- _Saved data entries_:
* * * * * * * * *
Lemma filter_keys {V} (keep : string -> bool) (entries : list (string * V)) :
  map fst (filter (fun entry => keep (fst entry)) entries) =
  filter keep (map fst entries).
Proof.
  induction entries as [|[k v] entries IH]; [reflexivity|].
  cbn [filter map fst]. destruct (keep k); cbn [map fst]; now rewrite IH.
Qed.

Lemma filter_none {A} (f : A -> bool) (l : list A) :
  (forall x, In x l -> f x = false) -> filter f l = [].
Proof.
  induction l as [|x l IH]; intros H; [reflexivity|].
  cbn [filter]. rewrite (H x (or_introl eq_refl)). apply IH.
  intros y Hy. apply H. now right.
Qed.

(** C8, as stated, fails: with column names that are integers the columns
    come out by ascending number, before the other columns, not in the
    order of insertion. *)
Lemma formatSchema_integer_like_names :
  map FormattedColumn.name
      (formatSchema
         (objectOfMembers
            [("b", {| ColumnInfo.type := "STRING"; ColumnInfo.description := None |});
             ("10", {| ColumnInfo.type := "STRING"; ColumnInfo.description := None |});
             ("2", {| ColumnInfo.type := "STRING"; ColumnInfo.description := None |})])) =
  ["2"; "10"; "b"] /\
  map FormattedColumn.name
      (formatSchema
         (objectOfMembers
            [("b", {| ColumnInfo.type := "STRING"; ColumnInfo.description := None |});
             ("10", {| ColumnInfo.type := "STRING"; ColumnInfo.description := None |});
             ("2", {| ColumnInfo.type := "STRING"; ColumnInfo.description := None |})])) <>
  map fst
      [("b", {| ColumnInfo.type := "STRING"; ColumnInfo.description := None |});
       ("10", {| ColumnInfo.type := "STRING"; ColumnInfo.description := None |});
       ("2", {| ColumnInfo.type := "STRING"; ColumnInfo.description := None |})].
Proof. split; [reflexivity | discriminate]. Qed.
(** * A shallow embedding of the Python adapters of ona-clojure
    (src/misc/python: NAR.py, NAR_native_threaded.py, NAR_working.py).

    Strings are modelled as Stdlib [string] (ASCII characters); Python
    exceptions are the constructors of [pyexc] and fallible code runs in the
    small error monad [exc]. *)

From Stdlib Require Import String Ascii ZArith List Bool Lia.
From Stdlib Require Import Numbers.DecimalString Numbers.DecimalN.
Import ListNotations.
Local Open Scope string_scope.

(* ------------------------------------------------------------------ *)
(** ** Python exceptions *)

Inductive pyexc :=
| IndexError
| ValueError
| JSONDecodeError
| RecursionError
| KeyError
| TypeError
| AttributeError
| BrokenPipeError
| TimeoutExpired.

Inductive exc (A : Type) : Type :=
| Ok (a : A)
| Raise (e : pyexc).
Arguments Ok {A} a.
Arguments Raise {A} e.

Definition exc_bind {A B} (m : exc A) (k : A -> exc B) : exc B :=
  match m with
  | Ok a => k a
  | Raise e => Raise e
  end.

Notation "x <- m ;; k" := (exc_bind m (fun x => k))
  (at level 61, m at next level, right associativity).

(** [l[i]] on a Python list. *)
Definition nth_exc {A} (i : nat) (l : list A) : exc A :=
  match nth_error l i with
  | Some a => Ok a
  | None => Raise IndexError
  end.

(* ------------------------------------------------------------------ *)
(** ** Python string methods *)

(** [str.isspace] on one ASCII character: \t \n \x0b \x0c \r, \x1c-\x1f
    and the space. *)
Definition is_space (c : ascii) : bool :=
  let n := nat_of_ascii c in
  ((9 <=? n)%nat && (n <=? 13)%nat) || ((28 <=? n)%nat && (n <=? 32)%nat).

Fixpoint lstrip (s : string) : string :=
  match s with
  | EmptyString => EmptyString
  | String c s' => if is_space c then lstrip s' else s
  end.

Fixpoint rstrip (s : string) : string :=
  match s with
  | EmptyString => EmptyString
  | String c s' =>
      let r := rstrip s' in
      if (r =? "") && is_space c then "" else String c r
  end.

(** [s.strip()] *)
Definition strip (s : string) : string := rstrip (lstrip s).

(** [s.startswith(p)] *)
Fixpoint startswith (p s : string) : bool :=
  match p, s with
  | EmptyString, _ => true
  | String c p', String c' s' => (c =? c')%char && startswith p' s'
  | String _ _, EmptyString => false
  end.

(** Index of the first occurrence of [sep] in [s] ([s.find(sep)]). *)
Fixpoint find_sub (sep s : string) : option nat :=
  if startswith sep s then Some 0
  else match s with
       | EmptyString => None
       | String _ s' => option_map S (find_sub sep s')
       end.

(** [sep in s] *)
Definition contains (sep s : string) : bool :=
  match find_sub sep s with Some _ => true | None => false end.

Fixpoint take (n : nat) (s : string) : string :=
  match n, s with
  | O, _ => EmptyString
  | S n', String c s' => String c (take n' s')
  | S _, EmptyString => EmptyString
  end.

Fixpoint drop (n : nat) (s : string) : string :=
  match n, s with
  | O, _ => s
  | S n', String _ s' => drop n' s'
  | S _, EmptyString => EmptyString
  end.

(** [s.split(sep)] for a non-empty [sep]: every piece between successive
    occurrences, left to right.  Each round consumes at least one
    character, so the fuel [length s + 1] is never exhausted. *)
Fixpoint split_fuel (fuel : nat) (sep s : string) : list string :=
  match fuel with
  | O => [s]
  | S f =>
      match find_sub sep s with
      | None => [s]
      | Some i => take i s :: split_fuel f sep (drop (i + String.length sep) s)
      end
  end.

Definition py_split (sep s : string) : list string :=
  split_fuel (S (String.length s)) sep s.

(** [s.split(sep, 1)] *)
Definition py_split1 (sep s : string) : list string :=
  match find_sub sep s with
  | None => [s]
  | Some i => [take i s; drop (i + String.length sep) s]
  end.

(** [s.split()]: runs of whitespace separate the pieces, empty pieces are
    dropped. *)
Fixpoint split_ws_aux (s cur : string) : list string :=
  match s with
  | EmptyString => if cur =? "" then [] else [cur]
  | String c s' =>
      if is_space c then
        (if cur =? "" then split_ws_aux s' "" else cur :: split_ws_aux s' "")
      else split_ws_aux s' (cur ++ String c "")
  end.

Definition split_ws (s : string) : list string := split_ws_aux s "".

(** [s.replace(' ', '_')] *)
Fixpoint replace_space (s : string) : string :=
  match s with
  | EmptyString => EmptyString
  | String c s' =>
      String (if (c =? " ")%char then "_"%char else c) (replace_space s')
  end.

Definition lower_char (c : ascii) : ascii :=
  let n := nat_of_ascii c in
  if (65 <=? n)%nat && (n <=? 90)%nat then ascii_of_nat (n + 32) else c.

(** [s.lower()] *)
Fixpoint lower (s : string) : string :=
  match s with
  | EmptyString => EmptyString
  | String c s' => String (lower_char c) (lower s')
  end.

(** ["\n".join(lines)] *)
Fixpoint join (sep : string) (l : list string) : string :=
  match l with
  | [] => ""
  | [x] => x
  | x :: l' => x ++ sep ++ join sep l'
  end.

(* ------------------------------------------------------------------ *)
(** ** Python numbers: [int(s)], [float(s)] and [repr] of a float *)

Definition digit_of (c : ascii) : option N :=
  let n := nat_of_ascii c in
  if (48 <=? n)%nat && (n <=? 57)%nat then Some (N.of_nat (n - 48)) else None.

(** Python's [digitpart ::= digit (["_"] digit)*], read greedily; [after]
    tells whether a digit was just read (an underscore may follow one). *)
Fixpoint digit_run (after : bool) (cs : list ascii) : list N * list ascii :=
  match cs with
  | [] => ([], [])
  | c :: cs' =>
      match digit_of c with
      | Some d => let '(ds, r) := digit_run true cs' in (d :: ds, r)
      | None =>
          if after && (c =? "_")%char then
            match cs' with
            | c2 :: cs'' =>
                match digit_of c2 with
                | Some d => let '(ds, r) := digit_run true cs'' in (d :: ds, r)
                | None => ([], cs)
                end
            | [] => ([], cs)
            end
          else ([], cs)
      end
  end.

Definition digits_value (ds : list N) : N :=
  fold_left (fun acc d => (acc * 10 + d)%N) ds 0%N.

(** An optional sign. *)
Definition read_sign (cs : list ascii) : bool * list ascii :=
  match cs with
  | c :: r => if (c =? "-")%char then (true, r)
              else if (c =? "+")%char then (false, r) else (false, cs)
  | [] => (false, [])
  end.

(** [int(s)] for a [str] argument; [None] is the [ValueError]. *)
Definition py_int (s : string) : option Z :=
  let '(neg, cs) := read_sign (list_ascii_of_string (strip s)) in
  match digit_run false cs with
  | ([], _) => None
  | (ds, []) => let v := Z.of_N (digits_value ds) in
                Some (if neg then (- v)%Z else v)
  | (_, _ :: _) => None
  end.

(** A Python float, kept as the exact decimal value of the literal it was
    read from: [(-1)^neg * mant * 10^exp10] with no trailing zero in
    [mant] (binary rounding of the double is not modelled). *)
Inductive pyfloat :=
| FFinite (neg : bool) (mant : N) (exp10 : Z)
| FInf (neg : bool)
| FNaN.

Fixpoint strip_zeros (fuel : nat) (m : N) (e : Z) : N * Z :=
  match fuel with
  | O => (m, e)
  | S f =>
      if (m =? 0)%N then (0%N, 0%Z)
      else if (N.modulo m 10 =? 0)%N then strip_zeros f (m / 10)%N (e + 1)%Z
      else (m, e)
  end.

Definition mk_float (neg : bool) (m : N) (e : Z) : pyfloat :=
  let '(m', e') := strip_zeros (N.size_nat m) m e in FFinite neg m' e'.

Definition lower_chars (cs : list ascii) : list ascii := map lower_char cs.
* * * * * * * * *
In the entries above, the lines from the one bearing "match digit_of c2 with" up to and including the one bearing "(** An optional sign. *)" should be transcribed exactly; no other line is wanted.

- _Answer below_:
                match digit_of c2 with
                | Some d => let '(ds, r) := digit_run true cs'' in (d :: ds, r)
                | None => ([], cs)
                end
            | [] => ([], cs)
            end
          else ([], cs)
      end
  end.

Definition digits_value (ds : list N) : N :=
  fold_left (fun acc d => (acc * 10 + d)%N) ds 0%N.

(** An optional sign. *)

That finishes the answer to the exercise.